Location: Cereal Crops Improvement Research
Project Number: 3060-22000-051-009-S
Project Type: Non-Assistance Cooperative Agreement
Start Date: Sep 1, 2023
End Date: Mar 31, 2025
Objective:
1) Use available molecular techniques to characterize the mode of action of SnTox267 and SnTox5
2) Validate and functionally characterize classical effectors (non-NEs) critical or beneficial for the pathogen to complete its pathogenic life cycle.
Approach:
Fungal diseases of cereals cause billions of dollars of annual losses to growers in the form of loss of yield and quality as well as added production costs such as fungicide application. The Parastagonospora nodorum is an economically important pathogen of wheat that causes regular yield losses by the infection of wheat leaves and glumes.
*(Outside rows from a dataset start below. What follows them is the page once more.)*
(** Whenever the handler returns it has reported to the API exactly once,
    an error or nil, so a caller that waits for the one-place channel is
    answered and no send blocks; nothing is reported after the answer. *)
Theorem across_reports_once (data : AcrossData) (err : option error) :
  returned (HandleMessage data) = Done err →
  length (reports (events (HandleMessage data))) = 1.
Proof.
  assert (∀ e, length (reports (events (fail e))) = 1) as Hfail by done.
  rw /HandleMessage. destruct (ah_repayers h !! RepaymentChainID data) as [repayment|]; [|done].
  destruct (notify_events r AcrossMsg (across_session (ah_chainID h)) data) as (Hrep & _ & data' & e & Hret & _).
  rw reports_bind Hrep Hret returned_bind. intros (a & Ha & Hr). rw Hret in Ha. injection Ha as <-.
  cbn beta iota in Hr |- *. rw returned_bind in Hr. destruct Hr as (dr & Hd & Hr).
  rw reports_bind Hd. cbn beta iota.
  destruct dr as [d|]; [|done].
  destruct (ConfigByAddress _ _ _) as [[symbol src]|]; [|done].
  destruct (ConfigBySymbol _ _ _) as [dst|]; [|done].
  destruct (BorrowAmount data') as [amount|] eqn:Ea; [|done].
  destruct (_ <? amount)%Z; [done|].
  rw returned_bind in Hr. destruct Hr as (w & Hw & Hr). rw reports_bind Hw. cbn beta iota.
  destruct w; [done|]. rw reports_bind. clear Hr. rw /sign_fill /=.
  destruct (Calldata _ _ _); [|done]. destruct (BorrowUnlockHash _ _ _ _ _ _ _ _ _); [|done].
  by rw sign_reports.
Qed.
End handler.

Section witnesses.
Import Toy.

#[export] Instance AcrossData_eq_dec : EqDecision AcrossData.
Proof. solve_decision. Defined.
(* ===== verification/Lighter.v ===== *)
(** * Lighter withdrawals (src/chains/lighter/message/lighter.go,
      src/chains/lighter/chain.go, src/protocol/lighter/api.go)

    A fast withdrawal is signed for a transfer that the Lighter API returned,
    if it went to the repayment account in USDC and is small enough. *)
From S2P Require Import Prelude GoStd Encoding Json Libs JsonCodec Comm Confirmations Eip712 Keyshare TssCommon Handlers.

(** ** protocol/lighter/api.go *)
Definition TX_NOT_FOUND_ERROR_CODE : Z := 21500.
Definition TX_FOUND_STATUS_CODE : Z := 200.
Definition TxTypeL2Transfer : Z := 12.
Definition StatusOK : Z := 200.

(** A byte slice: its elements, and the elements of its array after them,
    which a slice expression may reach. *)
Record byte_slice := { sl_elems : bytes; sl_spare : bytes }.

(** [s[:n]] *)
Definition slice_to (s : byte_slice) (n : nat) : outcome bytes :=
  if bool_decide (n ≤ length (sl_elems s ++ sl_spare s))
  then Done (take n (sl_elems s ++ sl_spare s))
  else Panic "slice bounds out of range".

Record Transfer := {
  Amount : Z;
  AssetIndex : Z;
  FromAccountIndex : Z;
  ToAccountIndex : Z;
  Fee : Z;
  Memo : byte_slice;
}.

Record LighterTx := {
  Code : Z;
  tx_Hash : string;
  Type_ : Z;
  Info : string;
  L1Address : string;
  tx_Transfer : option Transfer;
}.

(** A member of a JSON object decoded into an [interface{}]. *)
Inductive json_value :=
  | JNumber (x : float64)
  | JString (s : string)
  | JOther.

(** What [encoding/json] decodes: the struct without its method, the
    transfer (which the text null leaves nil), the code of a [LighterError],
    and an object of any shape. *)
Class LighterJSON := {
  decode_tx : bytes → result LighterTx;
  decode_transfer : bytes → result (option Transfer);
  decode_error_code : bytes → result Z;
  decode_object : bytes → result (gmap string json_value);
}.

(** [x == n] for a float and an untyped integer constant. *)
Definition float_eqb (x : float64) (n : Z) : bool :=
  match x with
  | Finite m e =>
      if (0 <=? e)%Z then (m * 2 ^ e =? n)%Z else (m =? n * 2 ^ (- e))%Z
  | Inf _ | NaN => false
  end.

Section api.
Context `{LighterJSON}.

Definition set_Transfer (t : option Transfer) (tx : LighterTx) : LighterTx := {|
  Code := Code tx; tx_Hash := tx_Hash tx; Type_ := Type_ tx; Info := Info tx;
  L1Address := L1Address tx; tx_Transfer := t |}.

Definition UnmarshalJSON (data : bytes) : result LighterTx :=
  match decode_tx data with
  | Err e => Err e
  | Ok tx =>
      if (Type_ tx =? TxTypeL2Transfer)%Z then
        match decode_transfer (bytes_of (Info tx)) with
        | Err e => Err (Wrapf "failed to unmarshal info: " e)
        | Ok t => Ok (set_Transfer t tx)
        end
      else Err (Errorf ("unsupported transaction type: " +:+ fmt_d (Type_ tx)))
  end.
(* ===== verification/Api.v ===== *)
(** * The HTTP API (src/api/handlers, src/chains/evm/message/message.go)

    A request becomes a message of the relayer; the answer is what the
    handler of the message reports.  [mux.Vars] are the variables of the
    route, a body is what is read from the connection. *)
From Stdlib Require Import Ascii.
From S2P Require Import Prelude GoStd Encoding Json Libs JsonCodec Comm Tokens Confirmations Eip712 Keyshare TssCommon Signing Handlers Cache.
From S2P Require Import Lighter Sprinter Lifi Across.

(** ** message.go *)
Inductive message_data :=
  | MAcross (d : AcrossData)
  | MLifiEscrow (d : LifiEscrowData)
  | MLighter (d : LighterData)
  | MSprinterCredit (d : SprinterCreditData)
  | MLifiUnlock (d : LifiUnlockData).

Record message := {
  msg_Source : Z;
  msg_Destination : Z;
  msg_Data : message_data;
  msg_Type : string;
}.

Definition NewAcrossMessage (source destination : Z) (d : AcrossData) : message :=
  {| msg_Source := source; msg_Destination := destination; msg_Data := MAcross d;
     msg_Type := MessageType_String AcrossMsg |}.
Definition NewLifiEscrowMessage (source destination : Z) (d : LifiEscrowData) : message :=
  {| msg_Source := source; msg_Destination := destination; msg_Data := MLifiEscrow d;
     msg_Type := MessageType_String LifiEscrowMsg |}.
Definition NewLighterMessage (source destination : Z) (d : LighterData) : message :=
  {| msg_Source := source; msg_Destination := destination; msg_Data := MLighter d;
     msg_Type := MessageType_String LighterMsg |}.
Definition NewSprinterCreditMessage (source destination : Z) (d : SprinterCreditData) : message :=
  {| msg_Source := source; msg_Destination := destination; msg_Data := MSprinterCredit d;
     msg_Type := MessageType_String SprinterCreditMsg |}.
Definition NewLifiUnlockMessage (source destination : Z) (d : LifiUnlockData) : message :=
  {| msg_Source := source; msg_Destination := destination; msg_Data := MLifiUnlock d;
     msg_Type := MessageType_String LifiUnlockMsg |}.

(** ** util.go *)

(** The value of [BigInt.UnmarshalJSON], which accepts a number or a text. *)
Definition BigInt_UnmarshalJSON (data : string) : result Z :=
  let s := strings.Trim data (ascii_of_nat 34) in
  match big.SetString s 10 with
  | Some z => Ok z
  | None => Err (Errorf ("failed to parse big.Int from " +:+ s))
  end.

Definition BigInt_MarshalJSON (z : Z) : string := fmt_d z.

Lemma BigInt_roundtrip z : BigInt_UnmarshalJSON (BigInt_MarshalJSON z) = Ok z.
Proof.
  rw /BigInt_UnmarshalJSON /BigInt_MarshalJSON.
  assert (strings.free (ascii_of_nat 34) (fmt_d z) = true) as Hf.
  { destruct z as [|p|p]; [done|by apply strconv.fmt_d_free|].
    by apply (strconv.fmt_d_free (ascii_of_nat 34) (Z.pos p)). }
  rw /strings.Trim strings.trim_right_free // strings.trim_left_free //.
  by rw big.SetString_fmt_d_any; [|right].
Qed.

Record response := {
  resp_Code : Z;
  resp_Reason : option error;   (** the body of [JSONError] *)
  resp_Body : string;
}.

Definition JSONError (e : error) (code : Z) : response :=
  {| resp_Code := code; resp_Reason := Some e; resp_Body := "" |}.

Definition StatusAccepted : Z := 202.
Definition StatusBadRequest : Z := 400.
Definition StatusNotFound : Z := 404.
Definition StatusInternalServerError : Z := 500.

(** ** signing.go *)
Definition AcrossProtocol : string := "across".
Definition LifiEscrowProtocol : string := "lifi-escrow".
Definition LighterProtocol : string := "lighter".
Definition SprinterCreditProtocol : string := "sprinter-credit".

(** A [*BigInt] that is not nil holds a number. *)
Record SigningBody := {
  sb_ChainId : Z;
  sb_DepositId : string;
  sb_Nonce : option Z;
  sb_Protocol : string;
  sb_LiquidityPool : string;
  sb_Caller : string;
  sb_Calldata : string;
  sb_DepositTxHash : string;
  sb_BorrowAmount : option Z;
  sb_RepaymentChainId : Z;
  sb_Deadline : Z;
  sb_TokenOut : string;
}.

(** A [*BigInt]: [UnmarshalJSON] is given the text of any value but null. *)
#[refine] Definition bigInt_type : gotype (option Z) := {|
  enc z := match z with None => json.Null | Some z => json.Num (BigInt_MarshalJSON z) end;
  decode old v := match v with
                  | json.Null => Ok None
                  | _ => z ← BigInt_UnmarshalJSON (json.print v); Ok (Some z)
                  end;
  wf _ := True;
  typed _ := True;
  level := 0;
|}.
Proof.
  - intros [z|]; [apply dec.number_ok_fmt_d|done].
  - by intros [].
  - by intros [].
  - intros old [z|] _; [|done]. cbn [json.print]. by rw BigInt_roundtrip.
  - done.
Defined.

#[export] Instance SigningBody_json : Json SigningBody := {|
  json_zero := Build_SigningBody 0 "" None "" "" "" "" "" None 0 0 "";
  json_type := go.struct
    [go.field_of "ChainId" (go.uint 64) sb_ChainId;
     go.field_of "depositId" go.string_ sb_DepositId;
     go.field_of "nonce" bigInt_type sb_Nonce;
     go.field_of "protocol" go.string_ sb_Protocol;
     go.field_of "liquidityPool" go.string_ sb_LiquidityPool;
     go.field_of "caller" go.string_ sb_Caller;
     go.field_of "calldata" go.string_ sb_Calldata;
     go.field_of "depositTxHash" go.string_ sb_DepositTxHash;
     go.field_of "borrowAmount" bigInt_type sb_BorrowAmount;
     go.field_of "repaymentChainId" (go.uint 64) sb_RepaymentChainId;
     go.field_of "deadline" (go.uint 64) sb_Deadline;
     go.field_of "tokenOut" go.string_ sb_TokenOut] eq_refl ltac:(all_fields_set) ltac:(all_sets_typed);
  json_level := ltac:(done);
  json_zero_typed := ltac:(zero_typed);
|}.

Definition set_ChainId (chainId : Z) (b : SigningBody) : SigningBody := {|
  sb_ChainId := chainId; sb_DepositId := sb_DepositId b; sb_Nonce := sb_Nonce b;
  sb_Protocol := sb_Protocol b; sb_LiquidityPool := sb_LiquidityPool b; sb_Caller := sb_Caller b;
  sb_Calldata := sb_Calldata b; sb_DepositTxHash := sb_DepositTxHash b;
  sb_BorrowAmount := sb_BorrowAmount b; sb_RepaymentChainId := sb_RepaymentChainId b;
  sb_Deadline := sb_Deadline b; sb_TokenOut := sb_TokenOut b |}.

(** The variable of a route; a missing one is empty. *)
Definition var (vars : gmap string string) (k : string) : string := default "" (vars !! k).

(** The body with its chain ID, or the error. *)
Definition validate (chains : gset Z) (b : SigningBody) (vars : gmap string string)
    : result SigningBody :=
  match big.SetString (var vars "chainId") 10 with
  | None => Err (Errorf "field 'chainId' invalid")
  | Some chainId =>
      let b := set_ChainId (big_Uint64 chainId) b in
      if bool_decide (sb_DepositId b = "") then Err (Errorf "missing field 'depositId'")
      else if bool_decide (sb_LiquidityPool b = "") then Err (Errorf "missing field 'liquidityPool'")
      else if bool_decide (sb_Caller b = "") then Err (Errorf "missing field 'caller'")
      else if bool_decide (sb_Nonce b = None) then Err (Errorf "missing field 'nonce'")
      else if (sb_ChainId b =? 0)%Z then Err (Errorf "missing field 'chainId'")
      else if (sb_Deadline b =? 0)%Z then Err (Errorf "missing field 'deadline'")
      else if negb (bool_decide (sb_ChainId b ∈ chains))
      then Err (Errorf ("chain '" +:+ fmt_d (sb_ChainId b) +:+ "' not supported"))
      else Ok b
  end.

Section api.
Context `{EthCommon}.

(** [b.BorrowAmount.Int] of a nil pointer panics. *)
Definition deref_big (z : option Z) : outcome (option Z) :=
  match z with Some z => Done (Some z) | None => Panic "nil pointer dereference" end.

(** The message of a request, by its protocol. *)
Definition signing_message (b : SigningBody) : outcome (option message) :=
  let pool := HexToAddress (sb_LiquidityPool b) in
  let caller := HexToAddress (sb_Caller b) in
  if bool_decide (sb_Protocol b = AcrossProtocol) then
    nonce ← deref_big (sb_Nonce b);
    borrowAmount ← deref_big (sb_BorrowAmount b);
    Done (Some (NewAcrossMessage 0 (sb_ChainId b) {|
      DepositTxHash := HexToHash (sb_DepositTxHash b); DepositId := big.SetString (sb_DepositId b) 10;
      Nonce := nonce; BorrowAmount := borrowAmount; LiquidityPool := pool;
      RepaymentChainID := sb_RepaymentChainId b; Caller := caller; ad_Coordinator := "";
      Deadline := sb_Deadline b; Source := 0; Destination := sb_ChainId b |}))
  else if bool_decide (sb_Protocol b = LifiEscrowProtocol) then
    nonce ← deref_big (sb_Nonce b);
    borrowAmount ← deref_big (sb_BorrowAmount b);
    Done (Some (NewLifiEscrowMessage 0 (sb_ChainId b) {|
      le_OrderID := sb_DepositId b; le_Coordinator := ""; le_LiquidityPool := pool;
      le_Caller := caller; le_DepositTxHash := sb_DepositTxHash b; le_BorrowAmount := borrowAmount;
      le_Deadline := sb_Deadline b; le_Nonce := nonce; le_Source := 0;
      le_Destination := sb_ChainId b |}))
  else if bool_decide (sb_Protocol b = LighterProtocol) then
    nonce ← deref_big (sb_Nonce b);
    Done (Some (NewLighterMessage 0 (sb_ChainId b) {|
      ld_OrderHash := sb_DepositId b; ld_Coordinator := ""; ld_LiquidityPool := pool;
      ld_DepositTxHash := sb_DepositTxHash b; ld_Calldata := ""; ld_Nonce := nonce;
      ld_Deadline := sb_Deadline b; ld_Source := 0; ld_Destination := sb_ChainId b |}))
  else if bool_decide (sb_Protocol b = SprinterCreditProtocol) then
    nonce ← deref_big (sb_Nonce b);
    borrowAmount ← deref_big (sb_BorrowAmount b);
    Done (Some (NewSprinterCreditMessage 0 (sb_ChainId b) {|
      sc_DepositID := sb_DepositId b; sc_BorrowAmount := borrowAmount; sc_Calldata := sb_Calldata b;
      sc_Deadline := sb_Deadline b; sc_LiquidityPool := pool; sc_Caller := caller; sc_Nonce := nonce;
      sc_Coordinator := ""; sc_Source := 0; sc_Destination := sb_ChainId b;
      sc_TokenOut := sb_TokenOut b |}))
  else Done None.

(** What the handler emits: the messages put on [msgChan]; and the response,
    or [None] if the request waits for ever.  [report] is the first value
    that arrives on the [ErrChn] of the message. *)
Definition HandleSigning (chains : gset Z) (body : result bytes) (vars : gmap string string)
    (report : message → option (option error)) : io message (option response) :=
  match json_Decode (A := SigningBody) body with
  | Err e => mret (Some (JSONError (Wrapf "invalid request body: " e) StatusBadRequest))
  | Ok b =>
      match validate chains b vars with
      | Err e => mret (Some (JSONError (Wrapf "invalid request body: " e) StatusBadRequest))
      | Ok b =>
          m ← lift (signing_message b);
          match m with
          | None => mret (Some (JSONError (Errorf ("invalid protocol " +:+ sb_Protocol b)) StatusBadRequest))
          | Some m =>
              emit m ≫= λ _,
              match report m with
              | None => mret None
              | Some (Some e) => mret (Some (JSONError (Wrapf "signing failed: " e) StatusInternalServerError))
              | Some None => mret (Some {| resp_Code := StatusAccepted; resp_Reason := None; resp_Body := "" |})
              end
          end
      end
  end.

(** ** unlock.go *)
Record UnlockBody := {
  ub_ChainId : Z;
  ub_Protocol : string;
  ub_OrderID : string;
  ub_Settler : string;
}.

#[export] Instance UnlockBody_json : Json UnlockBody := {|
  json_zero := Build_UnlockBody 0 "" "" "";
  json_type := go.struct
    [go.field_of "ChainId" (go.uint 64) ub_ChainId; go.field_of "protocol" go.string_ ub_Protocol;
     go.field_of "orderId" go.string_ ub_OrderID; go.field_of "settler" go.string_ ub_Settler]
    eq_refl ltac:(all_fields_set) ltac:(all_sets_typed);
  json_level := ltac:(done);
  json_zero_typed := ltac:(zero_typed);
|}.

Record UnlockResponse := { ur_Signature : string; ur_ID : string }.

#[export] Instance UnlockResponse_json : Json UnlockResponse := {|
  json_zero := {| ur_Signature := ""; ur_ID := "" |};
  json_type := go.struct [go.field_of "signature" go.string_ ur_Signature;
                          go.field_of "id" go.string_ ur_ID] eq_refl ltac:(all_fields_set) ltac:(all_sets_typed);
  json_level := ltac:(done);
  json_zero_typed := ltac:(zero_typed);
|}.

Definition validate_unlock (chains : gset Z) (b : UnlockBody) (vars : gmap string string)
    : result UnlockBody :=
  match big.SetString (var vars "chainId") 10 with
  | None => Err (Errorf "field 'chainId' invalid")
  | Some chainId =>
      let b := {| ub_ChainId := big_Uint64 chainId; ub_Protocol := ub_Protocol b;
                  ub_OrderID := ub_OrderID b; ub_Settler := ub_Settler b |} in
      if (ub_ChainId b =? 0)%Z then Err (Errorf "missing field 'chainId'")
      else if negb (bool_decide (ub_ChainId b ∈ chains))
      then Err (Errorf ("chain '" +:+ fmt_d (ub_ChainId b) +:+ "' not supported"))
      else Ok b
  end.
The P. nodorum-wheat interaction is a classic example of a necrotrophic interaction where the pathogen targets host pathways that result in disease. Compared to classical biotrophic interactions such as the rusts and powdery mildews, less is known about how necrotrophic pathogens attach their respective hosts. Our research on the P. nodorum-wheat interaction has shown that this pathogen uses multiple necrotrophic effectors (NEs) to target vulnerable susceptibility gene pathways to induce cell death resulting in the release of plant nutrients to the pathogen. However, little is known about the mode of action of these NEs. Additionally, we have almost no understanding of what other effectors are needed for the necrotrophic pathogens to evade the negative effects (oxidative burst, anti-microbials, upregulation of pathogenesis related (PR) proteins) of the host defense response to complete its life cycle. Recent work in our lab has identified several classical effector genes that are potentially involved in evading or manipulating the host defense response. The post-doc on this project will continue the functional characterization of the validated NEs SnTox267 and SnTox5. The functional characterization of these effectors will include the investigation of mode of action of these effectors using techniques including but not limited to heterologous protein expression and protein purification, localization studies using fusion proteins, CRISPR-Cas9 based gene editing, gene transformation, yeast 2-hybrid, and confocal microscopy. Additionally, validation of classical effectors will be accomplished using CRISPR-based gene disruption and editing to validate these genes followed by their functional characterization. Results from this work will give us a better understanding of how this pathogen manipulates its host (wheat) to colonize and reproduce This work will ultimately provide possible options for how to control this and other important necrotrophic diseases.